Pseuduvaria reticulata is a species of plant in the family Annonaceae. It is native to Bangladesh, Borneo, Java, the Lesser Sunda Islands, Myanmar and Sumatra. Carl Ludwig Blume, the botanist who first formally described the species under the basionym Uvaria reticulata, named it after the net-like (reticulatus in Latin) pattern of veins on the underside of its leaves.

==Description==
It is a tree reaching 25 m in height. The young, yellow-brown to gray branches are densely hairy and also have sparse lenticels. Its elliptical to egg-shaped, slightly leathery leaves are 10-31 cm by 3-12 cm. The leaves have pointed, wedge-shaped bases, or flat bases and tapering tips, with the tapering portion 4–20 millimeters long. The leaves are hairless on their upper and lower surfaces. The leaves have 10–22 pairs of secondary veins emanating from their midribs. Its sparsely to very densely hairy petioles are 3–12 by 1.5–4 millimeters with a broad groove on their upper side. Its Inflorescences occur in groups of 5–20 on branches, and are organized on indistinct peduncles. Each inflorescence has a solitary flower. Each flower is on a densely hairy pedicel that is 7–50 by 0.3–0.8 millimeters. The pedicels are organized on a rachis up to 5 millimeters long that have 2 bracts. The pedicels have a medial, densely hairy bract that is 0.5–1.5 millimeters long. Its flowers are unisexual.
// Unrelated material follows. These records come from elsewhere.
Lemma index_loop_Rep f q a c : Rep q (a ++ c) -> index_loop (length c) f (zlen a) q = QOk (find_from f (zlen a) c).
Proof.
  revert a. induction c as [|x c IH]; intros a HR; [done|]. cbn [length index_loop find_from].
  rewrite (ix_pos _ _ _ _ _ HR (zget_mid _ _ _)). cbn [mbind qres_bind]. destruct (f x); [done|].
  specialize (IH (a ++ [x])). rewrite <- app_assoc, zlen_app in IH. by apply IH.
Qed.
Lemma Index_Rep f q xs : Rep q xs -> Index f q = QOk (list_index f xs).
Proof.
  intros HR. unfold Index, Len. rewrite (rep_count _ _ _ HR). destruct (Z.ltb_spec 0 (zlen xs)).
  - rewrite (zlen_split xs _ eq_refl). apply (index_loop_Rep f q [] xs HR).
  - replace xs with (@nil T); [done|]. symmetry. apply zlen_zero_nil. pose proof (zlen_nonneg xs). lia.
Qed.
Lemma rindex_loop_Rep f q a c : Rep q (a ++ c) -> rindex_loop (length a) f q = QOk (find_last f a).
Proof.
  revert c. induction a as [|x a IH] using rev_ind; intros c HR; [done|].
  rewrite <- app_assoc in HR. cbn [app] in HR. rewrite length_app, Nat.add_comm. cbn [length plus rindex_loop].
  change (Z.of_nat (length a)) with (zlen a).
  rewrite (ix_pos _ _ _ _ _ HR (zget_mid _ _ _)). cbn [mbind qres_bind]. rewrite find_last_app.
  destruct (f x); [done|]. by apply (IH (x :: c)).
Qed.
Lemma RIndex_Rep f q xs : Rep q xs -> RIndex f q = QOk (find_last f xs).
Proof.
  intros HR. unfold RIndex, Len. rewrite (rep_count _ _ _ HR). destruct (Z.ltb_spec 0 (zlen xs)).
  - rewrite (zlen_split xs _ eq_refl). apply (rindex_loop_Rep f q xs []). by rewrite app_nil_r.
  - replace xs with (@nil T); [done|]. symmetry. apply zlen_zero_nil. pose proof (zlen_nonneg xs). lia.
Qed.

(** *** Clearing *)
Lemma clearSlice_ok b a c : 0 <= a <= c -> c <= zlen b ->
  exists b', clearSlice zero b a c = QOk b' /\ zlen b' = zlen b /\
    forall i, 0 <= i < zlen b -> zget b' i = if (a <=? i) && (i <? c) then Some zero else zget b i.
Proof.
  intros H1 H2. unfold clearSlice. rewrite subslice_ok by done. cbn [mbind qres_bind mret qres_ret].
  eexists. split; [done|]. autorewrite with zlist. split; [lia|]. intros i Hi.
  rewrite zget_app, zlen_ztake by lia. rewrite zget_app, zlen_map. autorewrite with zlist.
  destruct (Z.leb_spec a i), (Z.ltb_spec i c); cbn [andb]; zcases; zfin.
  destruct (zget_is_Some b (a + (i - a `min` zlen b))) as [y ->]; [lia|]. done.
Qed.
Lemma ClearAll_Rep q xs : Rep q xs -> exists q', ClearAll zero q = QOk q' /\ Rep q' [] /\ zlen (buf q') = zlen (buf q) /\ minCap q' = minCap q.
Proof.
  intros HR. unfold ClearAll, Len. rewrite (rep_count _ _ _ HR). pose proof (zlen_nonneg xs).
  destruct (Z.eqb_spec (zlen xs) 0) as [E|]; [exists q; apply zlen_zero_nil in E as ->; done|].
  pose proof (rep_head _ _ _ HR) as Hh. pose proof (rep_tail _ _ _ HR) as Ht. pose proof (rep_le _ _ _ HR).
  assert (Hz : forall b, zlen b = zlen (buf q) -> (forall i, 0 <= i < zlen b -> zget b i = Some zero) -> Rep (mkDeque b 0 0 0 (minCap q)) []).
  { intros b Hb Hg. apply (Rep_linear zero b []); [rewrite Hb; apply (Rep_pow2 _ _ _ HR); lia|apply HR|..].
    - change (zlen (@nil T)) with 0. lia.
    - intros i Hi. rewrite cell_out; [by apply Hg|]. change (zlen (@nil T)) with 0. lia. }
  assert (Htr : 0 <= tail q < zlen (buf q)) by (revert Ht; unfold wrap; zcases).
  destruct (Z.leb_spec (tail q) (head q)).
  - destruct (clearSlice_ok (buf q) (head q) (zlen (buf q))) as (b1 & -> & Hl1 & Hg1); [lia..|]. cbn [mbind qres_bind mret qres_ret].
    destruct (clearSlice_ok b1 0 (tail q)) as (b2 & -> & Hl2 & Hg2); [lia..|]. cbn [mbind qres_bind mret qres_ret].
    eexists. split; [done|]. cbn. split_and!; [|lia|done]. apply Hz; [lia|]. intros i Hi. rewrite Hg2, Hg1 by lia.
    rewrite (rep_get _ _ _ HR) by lia. revert Ht. unfold DequeProps.cell, nth_item, wrap. zcases; done.
  - cbn [mbind qres_bind mret qres_ret].
    destruct (clearSlice_ok (buf q) (head q) (tail q)) as (b2 & -> & Hl2 & Hg2); [lia..|]. cbn [mbind qres_bind mret qres_ret].
    eexists. split; [done|]. cbn. split_and!; [|lia|done]. apply Hz; [lia|]. intros i Hi. rewrite Hg2 by lia.
    rewrite (rep_get _ _ _ HR) by lia. revert Ht. unfold DequeProps.cell, nth_item, wrap. zcases; done.
Qed.

(** *** Growing and the base capacity *)
Lemma SetBaseCap_Rep q xs n : Rep q xs -> n <= 2 ^ 60 ->
  exists q', SetBaseCap n q = QOk q' /\ Rep q' xs /\ n <= minCap q' /\ buf q' = buf q.
Proof.
  intros HR Hn. unfold SetBaseCap. destruct (shl_loop_ok minCapacity n pow2_8 Hn) as (c & -> & Hp & Hc & _).
  cbn [mbind qres_bind mret qres_ret]. eexists. split; [done|]. split_and!; [|done..].
  constructor; cbn; try apply HR. by right.
Qed.

(** The capacity [Grow] and [CopyInSlice] go to for [n] items. *)
Definition new_cap q (n : Z) : Z :=
  if zlen (buf q) <? n then
    match shl_loop (if zlen (buf q) =? 0 then minCapacity else zlen (buf q)) n with QOk c => c | _ => 0 end
  else zlen (buf q).
Lemma start_cap q xs : Rep q xs -> pow2 (if zlen (buf q) =? 0 then minCapacity else zlen (buf q)).
Proof.
  intros HR. destruct (Z.eqb_spec (zlen (buf q)) 0); [exact pow2_8|]. apply (Rep_pow2 _ _ _ HR).
  pose proof (zlen_nonneg (buf q)). lia.
Qed.

Lemma GrowCap_Rep q xs n : Rep q xs -> 0 <= n -> zlen xs + n <= 2 ^ 60 ->
  exists q', GrowCap zero n q = QOk q' /\ Rep q' xs /\ zlen xs + n <= zlen (buf q') /\ zlen (buf q') = new_cap q (zlen xs + n).
Proof.
  intros HR Hn Hs. unfold GrowCap, Cap, Len, new_cap. rewrite (rep_count _ _ _ HR).
  destruct (Z.ltb_spec n 0); [lia|]. pose proof (zlen_nonneg xs).
  destruct (Z.leb_spec n (zlen (buf q) - zlen xs)), (Z.ltb_spec (zlen (buf q)) (zlen xs + n)); try lia.
  { exists q. split_and!; try done; lia. }
  rewrite i64_small by lia.
  destruct (shl_loop_ok _ (zlen xs + n) (start_cap _ _ HR) Hs) as (c & -> & Hp & Hc & _). cbn [mbind qres_bind].
  destruct (Z.eqb_spec (zlen xs) 0) as [Hz|].
  - rewrite make_zrep by lia. cbn [mbind qres_bind mret qres_ret]. eexists. split; [done|]. apply zlen_zero_nil in Hz as ->.
    cbn. rewrite zlen_zrep by lia. split_and!; [|lia|done].
    apply (Rep_linear zero (zrep c zero) []); rewrite ?zlen_zrep by lia; try done; try apply HR.
    + pose proof (zlen_nonneg (buf q)). change (zlen (@nil T)) with 0 in *. lia.
    + intros i Hi. rewrite cell_out by (change (zlen (@nil T)) with 0; lia). autorewrite with zlist. zcases. done.
  - pose proof (rep_le _ _ _ HR). destruct (resize_Rep _ _ _ c HR Hp) as (q' & -> & HR' & Hl); [lia|]. exists q'. split_and!; try done; lia.
Qed.

(** *** Copying out *)
Lemma AppendToSlice_Rep q xs l : Rep q xs -> AppendToSlice l q = QOk (l ++ xs).
Proof.
  intros HR. unfold AppendToSlice. rewrite (rep_count _ _ _ HR). pose proof (zlen_nonneg xs).
  destruct (Z.eqb_spec (zlen xs) 0) as [E|]; [apply zlen_zero_nil in E as ->; by rewrite app_nil_r|].
  pose proof (rep_head _ _ _ HR) as Hh. pose proof (rep_tail _ _ _ HR) as Ht. pose proof (rep_le _ _ _ HR).
  assert (Htr : 0 <= tail q < zlen (buf q)) by (revert Ht; unfold wrap; zcases).
  destruct (Z.leb_spec (tail q) (head q)).
  - rewrite (subslice_ok _ (head q)) by lia. cbn [mbind qres_bind mret qres_ret]. rewrite subslice_ok by lia.
    cbn [mbind qres_bind mret qres_ret]. rewrite <- app_assoc. do 2 f_equal.
    revert Ht. unfold wrap. destruct (Z.ltb_spec (head q + zlen xs) (zlen (buf q))); intros; [lia|].
    apply zlist_eq; [autorewrite with zlist; lia|]. intros i. autorewrite with zlist. intros Hi.
    zcases; rewrite (rep_get _ _ _ HR) by lia; unfold DequeProps.cell, nth_item; zcases; zfin.
  - cbn [mbind qres_bind mret qres_ret]. rewrite subslice_ok by lia. cbn [mbind qres_bind mret qres_ret]. do 2 f_equal.
    revert Ht. unfold wrap. destruct (Z.ltb_spec (head q + zlen xs) (zlen (buf q))); intros; [|lia].
    apply zlist_eq; [autorewrite with zlist; lia|]. intros i. autorewrite with zlist. intros Hi.
    zcases; rewrite (rep_get _ _ _ HR) by lia; unfold DequeProps.cell, nth_item; zcases; zfin.
Qed.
Its flowers have 3 triangular sepals that are fused at their base. The sepals are 1–2 by 1–2.5 millimeters. The sepals are hairless on their upper surface, very densely hairy on their lower surface, and hairy at their margins. Its 6 petals are arranged in two rows of 3. The orange to yellow, oval to elliptical, outer petals are 1.5–4 by 1.5–3.5 millimeters with hairless upper and very densely hairy lower surfaces. The orange to yellow, heart-shaped inner petals have a 2–7 millimeter long claw at their base and a 5–10 by 3–5.5 millimeter blade. The inner petals have heart-shaped to flat bases and rounded to pointed tips. The inner petals are hairless to densely hairy on their upper surfaces and densely hairy on their lower surfaces. The inner petals have a distinct M-shaped, smooth gland on their upper surface. Male flowers have 31–62 stamens that are 0.5–0.9 by 0.3–0.7 millimeters. Female flowers have 4–8 carpels that are 1.5–3 by 0.8–1.2 millimeters. Each carpel has 1–14 ovules arranged in two rows. Female flowers can have up to 4 sterile stamens, but they are rare. The fruit occur in clusters of 1–7 on hairless to slightly hairy pedicles that are 12–45 by 1–3 millimeters. The yellow-green to brown, globe-shaped fruit are 10–28 by 8–23 millimeters. The fruit have a 0.1–0.5 millimeter-long, pointed tip. The fruit are smooth, and densely hairy. Each fruit has 6–7 hemispherical to lens-shaped seeds that are 10.5–15 by 5.5–8.5 by 2.5–4 millimeters. The seeds are wrinkly.

===Reproductive biology===
The pollen of P. reticulata is shed as permanent tetrads.

==Habitat and distribution==
It has been observed growing in limestone, alluvial and sandstone in forests at elevations of 5-1400 m.